» The problem
Using the data below, copy out all lines with the word "rewrite".

» Stored data
★ ★ ★ ★ ★ ★ ★

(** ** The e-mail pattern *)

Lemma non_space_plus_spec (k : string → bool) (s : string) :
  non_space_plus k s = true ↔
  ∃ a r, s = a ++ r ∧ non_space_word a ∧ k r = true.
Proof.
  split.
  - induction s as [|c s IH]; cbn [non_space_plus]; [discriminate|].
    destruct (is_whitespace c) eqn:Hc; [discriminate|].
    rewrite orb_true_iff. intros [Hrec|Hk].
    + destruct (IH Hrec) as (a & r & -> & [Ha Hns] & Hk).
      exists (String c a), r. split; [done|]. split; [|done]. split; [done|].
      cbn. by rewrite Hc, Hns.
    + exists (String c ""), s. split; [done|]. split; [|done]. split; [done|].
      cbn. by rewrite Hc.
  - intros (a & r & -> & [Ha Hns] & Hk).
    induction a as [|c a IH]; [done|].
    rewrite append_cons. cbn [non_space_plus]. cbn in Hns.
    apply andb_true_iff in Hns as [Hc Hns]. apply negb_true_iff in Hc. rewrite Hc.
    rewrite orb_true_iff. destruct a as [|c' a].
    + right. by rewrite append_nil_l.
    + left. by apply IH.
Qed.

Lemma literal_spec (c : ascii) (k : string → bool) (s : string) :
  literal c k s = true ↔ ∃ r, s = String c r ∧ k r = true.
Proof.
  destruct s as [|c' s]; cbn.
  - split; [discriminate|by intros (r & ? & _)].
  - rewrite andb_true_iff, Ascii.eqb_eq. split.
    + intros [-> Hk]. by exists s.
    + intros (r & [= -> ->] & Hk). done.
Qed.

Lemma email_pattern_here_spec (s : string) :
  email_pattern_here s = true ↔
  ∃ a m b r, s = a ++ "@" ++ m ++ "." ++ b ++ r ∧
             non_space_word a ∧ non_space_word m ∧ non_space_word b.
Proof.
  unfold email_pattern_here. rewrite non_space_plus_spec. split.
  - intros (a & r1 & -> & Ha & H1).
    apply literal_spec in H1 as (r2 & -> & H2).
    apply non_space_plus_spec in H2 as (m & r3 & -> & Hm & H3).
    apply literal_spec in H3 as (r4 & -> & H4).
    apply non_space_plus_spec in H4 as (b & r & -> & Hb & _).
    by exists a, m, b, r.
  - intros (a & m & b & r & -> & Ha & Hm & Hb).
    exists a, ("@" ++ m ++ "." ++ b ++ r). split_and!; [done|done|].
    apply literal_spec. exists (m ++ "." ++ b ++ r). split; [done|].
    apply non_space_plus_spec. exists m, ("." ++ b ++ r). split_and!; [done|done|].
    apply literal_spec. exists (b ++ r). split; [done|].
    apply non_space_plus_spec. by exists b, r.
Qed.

★ ★ ★ ★ ★ ★ ★

» Task solution
    rewrite orb_true_iff. intros [Hrec|Hk].
      cbn. by rewrite Hc, Hns.
      cbn. by rewrite Hc.
    rewrite append_cons. cbn [non_space_plus]. cbn in Hns.
    apply andb_true_iff in Hns as [Hc Hns]. apply negb_true_iff in Hc. rewrite Hc.
    rewrite orb_true_iff. destruct a as [|c' a].
    + right. by rewrite append_nil_l.
  - rewrite andb_true_iff, Ascii.eqb_eq. split.
  unfold email_pattern_here. rewrite non_space_plus_spec. split.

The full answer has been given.